Saved entries:
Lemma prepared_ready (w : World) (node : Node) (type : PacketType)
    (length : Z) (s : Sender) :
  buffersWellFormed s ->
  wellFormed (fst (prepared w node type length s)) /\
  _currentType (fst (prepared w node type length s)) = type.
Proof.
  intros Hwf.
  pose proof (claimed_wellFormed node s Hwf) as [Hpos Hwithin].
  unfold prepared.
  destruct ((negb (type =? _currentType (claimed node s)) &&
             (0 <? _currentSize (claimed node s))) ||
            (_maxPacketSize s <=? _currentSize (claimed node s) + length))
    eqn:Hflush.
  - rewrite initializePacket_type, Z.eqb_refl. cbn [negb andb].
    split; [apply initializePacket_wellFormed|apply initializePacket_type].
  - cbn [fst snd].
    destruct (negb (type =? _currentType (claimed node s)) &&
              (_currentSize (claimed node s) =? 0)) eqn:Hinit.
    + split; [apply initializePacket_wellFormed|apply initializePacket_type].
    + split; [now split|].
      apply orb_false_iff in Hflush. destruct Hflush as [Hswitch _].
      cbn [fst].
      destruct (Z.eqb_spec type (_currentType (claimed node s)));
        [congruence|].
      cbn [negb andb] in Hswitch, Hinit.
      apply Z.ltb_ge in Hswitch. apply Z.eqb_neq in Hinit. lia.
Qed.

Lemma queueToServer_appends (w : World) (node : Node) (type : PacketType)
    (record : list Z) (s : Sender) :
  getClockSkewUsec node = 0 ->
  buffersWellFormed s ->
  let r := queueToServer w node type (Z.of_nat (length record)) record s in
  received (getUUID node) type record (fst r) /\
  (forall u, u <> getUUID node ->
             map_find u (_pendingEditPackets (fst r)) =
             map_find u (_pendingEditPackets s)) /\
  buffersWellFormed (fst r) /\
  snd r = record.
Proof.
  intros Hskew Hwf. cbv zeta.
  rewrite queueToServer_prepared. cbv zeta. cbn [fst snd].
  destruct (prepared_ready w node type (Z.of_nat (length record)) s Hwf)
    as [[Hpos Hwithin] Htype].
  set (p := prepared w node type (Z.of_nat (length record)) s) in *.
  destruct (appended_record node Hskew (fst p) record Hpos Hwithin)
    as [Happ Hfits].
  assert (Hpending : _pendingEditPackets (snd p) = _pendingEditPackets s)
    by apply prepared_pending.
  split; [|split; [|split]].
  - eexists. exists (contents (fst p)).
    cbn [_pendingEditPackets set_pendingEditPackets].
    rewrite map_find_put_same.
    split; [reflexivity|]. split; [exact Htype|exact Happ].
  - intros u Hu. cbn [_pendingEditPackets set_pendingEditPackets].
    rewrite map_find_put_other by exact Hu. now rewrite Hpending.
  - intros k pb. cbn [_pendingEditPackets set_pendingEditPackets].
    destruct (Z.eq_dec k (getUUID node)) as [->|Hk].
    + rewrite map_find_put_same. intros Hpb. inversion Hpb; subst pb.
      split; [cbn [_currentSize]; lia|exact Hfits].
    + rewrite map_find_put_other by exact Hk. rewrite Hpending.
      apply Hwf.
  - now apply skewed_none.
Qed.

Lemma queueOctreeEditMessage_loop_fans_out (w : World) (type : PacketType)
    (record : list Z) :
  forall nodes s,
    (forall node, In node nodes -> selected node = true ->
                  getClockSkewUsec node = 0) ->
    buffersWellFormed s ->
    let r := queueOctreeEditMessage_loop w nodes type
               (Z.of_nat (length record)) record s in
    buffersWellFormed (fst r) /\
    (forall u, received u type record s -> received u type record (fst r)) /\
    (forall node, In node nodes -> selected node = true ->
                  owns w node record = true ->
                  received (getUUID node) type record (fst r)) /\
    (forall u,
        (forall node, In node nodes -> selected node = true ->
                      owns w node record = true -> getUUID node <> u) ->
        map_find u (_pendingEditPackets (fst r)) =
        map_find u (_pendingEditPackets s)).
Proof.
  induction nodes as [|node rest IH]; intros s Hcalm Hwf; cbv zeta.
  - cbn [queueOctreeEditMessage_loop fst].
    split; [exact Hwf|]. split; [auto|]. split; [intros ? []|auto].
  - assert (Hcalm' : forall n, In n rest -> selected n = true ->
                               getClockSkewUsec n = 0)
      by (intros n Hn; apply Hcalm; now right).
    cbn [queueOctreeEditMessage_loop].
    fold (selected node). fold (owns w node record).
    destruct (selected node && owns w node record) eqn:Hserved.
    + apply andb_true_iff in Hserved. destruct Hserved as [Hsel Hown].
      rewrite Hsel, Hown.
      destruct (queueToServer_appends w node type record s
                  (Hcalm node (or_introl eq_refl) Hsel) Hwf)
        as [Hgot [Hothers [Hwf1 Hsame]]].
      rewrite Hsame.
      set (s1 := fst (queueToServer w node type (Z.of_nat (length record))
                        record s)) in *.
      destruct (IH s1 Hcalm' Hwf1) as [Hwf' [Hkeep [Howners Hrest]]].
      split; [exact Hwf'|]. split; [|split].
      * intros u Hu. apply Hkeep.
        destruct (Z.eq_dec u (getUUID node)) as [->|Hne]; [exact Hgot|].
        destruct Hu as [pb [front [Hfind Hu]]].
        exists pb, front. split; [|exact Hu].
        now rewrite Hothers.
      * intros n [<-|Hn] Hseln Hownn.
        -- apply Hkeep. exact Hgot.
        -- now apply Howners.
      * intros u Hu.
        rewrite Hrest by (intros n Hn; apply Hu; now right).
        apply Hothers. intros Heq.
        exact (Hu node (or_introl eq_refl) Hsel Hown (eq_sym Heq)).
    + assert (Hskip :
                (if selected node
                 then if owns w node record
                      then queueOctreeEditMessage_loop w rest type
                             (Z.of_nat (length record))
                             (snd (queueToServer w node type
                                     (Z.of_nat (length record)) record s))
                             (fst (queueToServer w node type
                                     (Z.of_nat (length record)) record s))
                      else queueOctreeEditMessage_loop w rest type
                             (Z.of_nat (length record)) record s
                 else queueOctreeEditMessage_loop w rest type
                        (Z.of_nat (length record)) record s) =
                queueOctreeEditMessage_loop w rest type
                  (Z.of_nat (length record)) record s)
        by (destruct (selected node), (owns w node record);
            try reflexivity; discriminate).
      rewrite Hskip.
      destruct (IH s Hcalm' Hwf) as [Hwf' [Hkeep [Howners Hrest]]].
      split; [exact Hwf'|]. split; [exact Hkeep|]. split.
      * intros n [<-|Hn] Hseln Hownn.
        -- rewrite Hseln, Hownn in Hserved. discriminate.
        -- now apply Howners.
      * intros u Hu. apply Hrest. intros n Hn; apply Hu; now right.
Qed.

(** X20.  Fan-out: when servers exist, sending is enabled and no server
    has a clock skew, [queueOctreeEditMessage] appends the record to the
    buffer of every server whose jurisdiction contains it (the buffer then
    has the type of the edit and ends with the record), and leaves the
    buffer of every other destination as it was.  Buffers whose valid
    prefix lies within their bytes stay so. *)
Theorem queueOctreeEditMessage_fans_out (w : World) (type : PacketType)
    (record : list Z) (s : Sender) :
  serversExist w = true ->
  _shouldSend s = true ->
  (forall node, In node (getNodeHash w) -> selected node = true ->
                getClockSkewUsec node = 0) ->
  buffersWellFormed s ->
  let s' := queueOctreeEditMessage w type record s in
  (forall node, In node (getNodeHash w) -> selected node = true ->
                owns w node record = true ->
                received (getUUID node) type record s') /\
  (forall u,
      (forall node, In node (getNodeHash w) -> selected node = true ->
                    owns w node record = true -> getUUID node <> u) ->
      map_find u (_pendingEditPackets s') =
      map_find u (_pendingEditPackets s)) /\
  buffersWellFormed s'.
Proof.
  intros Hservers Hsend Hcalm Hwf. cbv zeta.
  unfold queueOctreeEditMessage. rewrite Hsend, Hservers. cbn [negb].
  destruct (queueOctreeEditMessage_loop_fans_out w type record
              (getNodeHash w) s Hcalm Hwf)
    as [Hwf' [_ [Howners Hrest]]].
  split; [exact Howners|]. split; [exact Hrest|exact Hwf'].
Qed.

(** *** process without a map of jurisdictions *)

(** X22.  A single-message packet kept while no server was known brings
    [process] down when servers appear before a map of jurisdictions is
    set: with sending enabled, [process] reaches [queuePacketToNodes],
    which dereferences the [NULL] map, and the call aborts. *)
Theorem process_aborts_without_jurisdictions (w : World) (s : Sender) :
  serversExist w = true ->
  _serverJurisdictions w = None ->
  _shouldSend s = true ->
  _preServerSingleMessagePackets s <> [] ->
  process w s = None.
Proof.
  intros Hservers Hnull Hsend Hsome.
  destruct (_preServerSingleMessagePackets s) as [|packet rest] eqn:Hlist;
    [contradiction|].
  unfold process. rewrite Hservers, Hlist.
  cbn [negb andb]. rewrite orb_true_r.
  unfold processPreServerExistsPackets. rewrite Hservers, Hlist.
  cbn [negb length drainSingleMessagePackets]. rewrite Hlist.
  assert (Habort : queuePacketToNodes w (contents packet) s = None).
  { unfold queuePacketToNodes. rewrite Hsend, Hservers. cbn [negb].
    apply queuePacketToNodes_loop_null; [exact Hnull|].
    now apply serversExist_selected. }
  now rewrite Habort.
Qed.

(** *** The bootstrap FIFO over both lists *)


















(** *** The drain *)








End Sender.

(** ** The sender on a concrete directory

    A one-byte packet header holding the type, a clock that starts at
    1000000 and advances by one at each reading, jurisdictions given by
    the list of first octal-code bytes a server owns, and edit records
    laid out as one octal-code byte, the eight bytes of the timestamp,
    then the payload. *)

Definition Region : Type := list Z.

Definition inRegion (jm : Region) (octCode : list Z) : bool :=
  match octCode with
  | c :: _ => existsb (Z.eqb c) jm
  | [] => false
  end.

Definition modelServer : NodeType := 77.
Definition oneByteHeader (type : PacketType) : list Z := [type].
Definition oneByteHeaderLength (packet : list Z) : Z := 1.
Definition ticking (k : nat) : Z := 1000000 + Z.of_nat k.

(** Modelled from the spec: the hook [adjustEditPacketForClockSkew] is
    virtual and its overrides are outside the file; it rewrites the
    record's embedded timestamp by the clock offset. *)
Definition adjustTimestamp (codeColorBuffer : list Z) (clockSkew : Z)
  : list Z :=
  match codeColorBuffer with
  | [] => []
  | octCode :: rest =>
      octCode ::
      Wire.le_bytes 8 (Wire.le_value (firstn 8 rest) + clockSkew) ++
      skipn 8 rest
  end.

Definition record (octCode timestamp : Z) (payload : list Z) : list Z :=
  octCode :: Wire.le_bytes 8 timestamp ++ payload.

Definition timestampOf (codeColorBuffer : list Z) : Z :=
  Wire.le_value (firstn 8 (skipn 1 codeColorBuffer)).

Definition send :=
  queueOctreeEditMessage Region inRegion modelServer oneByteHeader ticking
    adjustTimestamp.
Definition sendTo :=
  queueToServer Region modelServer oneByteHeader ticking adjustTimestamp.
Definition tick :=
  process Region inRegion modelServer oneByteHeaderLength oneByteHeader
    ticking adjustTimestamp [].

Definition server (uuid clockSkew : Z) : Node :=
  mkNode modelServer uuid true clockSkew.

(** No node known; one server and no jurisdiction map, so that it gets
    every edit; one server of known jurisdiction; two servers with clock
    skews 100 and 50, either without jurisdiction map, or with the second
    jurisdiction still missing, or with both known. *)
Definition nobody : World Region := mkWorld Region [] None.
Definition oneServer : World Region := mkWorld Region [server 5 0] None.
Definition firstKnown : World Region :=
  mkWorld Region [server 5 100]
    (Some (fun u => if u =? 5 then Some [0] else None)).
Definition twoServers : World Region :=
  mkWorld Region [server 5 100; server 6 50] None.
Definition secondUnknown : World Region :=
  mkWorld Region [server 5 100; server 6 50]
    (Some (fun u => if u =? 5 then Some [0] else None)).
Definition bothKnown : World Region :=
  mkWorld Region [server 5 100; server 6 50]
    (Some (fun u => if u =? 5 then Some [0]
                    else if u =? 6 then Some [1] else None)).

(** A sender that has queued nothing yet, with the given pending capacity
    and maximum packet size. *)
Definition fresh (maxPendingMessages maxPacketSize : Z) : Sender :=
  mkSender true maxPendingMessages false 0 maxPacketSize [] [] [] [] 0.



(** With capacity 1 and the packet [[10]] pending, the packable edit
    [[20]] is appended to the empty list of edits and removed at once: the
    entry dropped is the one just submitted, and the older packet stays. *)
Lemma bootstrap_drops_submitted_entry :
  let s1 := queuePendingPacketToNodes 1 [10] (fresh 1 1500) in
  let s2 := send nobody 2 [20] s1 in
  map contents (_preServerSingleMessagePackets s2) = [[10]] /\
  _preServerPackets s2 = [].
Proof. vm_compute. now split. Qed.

* **Prompt**: Reproduce only this range: the first line of the data above through the line with "(_currentSize (claimed node", both included, exactly as written.

* **Written response**:
Lemma prepared_ready (w : World) (node : Node) (type : PacketType)
    (length : Z) (s : Sender) :
  buffersWellFormed s ->
  wellFormed (fst (prepared w node type length s)) /\
  _currentType (fst (prepared w node type length s)) = type.
Proof.
  intros Hwf.
  pose proof (claimed_wellFormed node s Hwf) as [Hpos Hwithin].
  unfold prepared.
  destruct ((negb (type =? _currentType (claimed node s)) &&
             (0 <? _currentSize (claimed node s))) ||
            (_maxPacketSize s <=? _currentSize (claimed node s) + length))
    eqn:Hflush.
  - rewrite initializePacket_type, Z.eqb_refl. cbn [negb andb].
    split; [apply initializePacket_wellFormed|apply initializePacket_type].
  - cbn [fst snd].
    destruct (negb (type =? _currentType (claimed node s)) &&
              (_currentSize (claimed node s) =? 0)) eqn:Hinit.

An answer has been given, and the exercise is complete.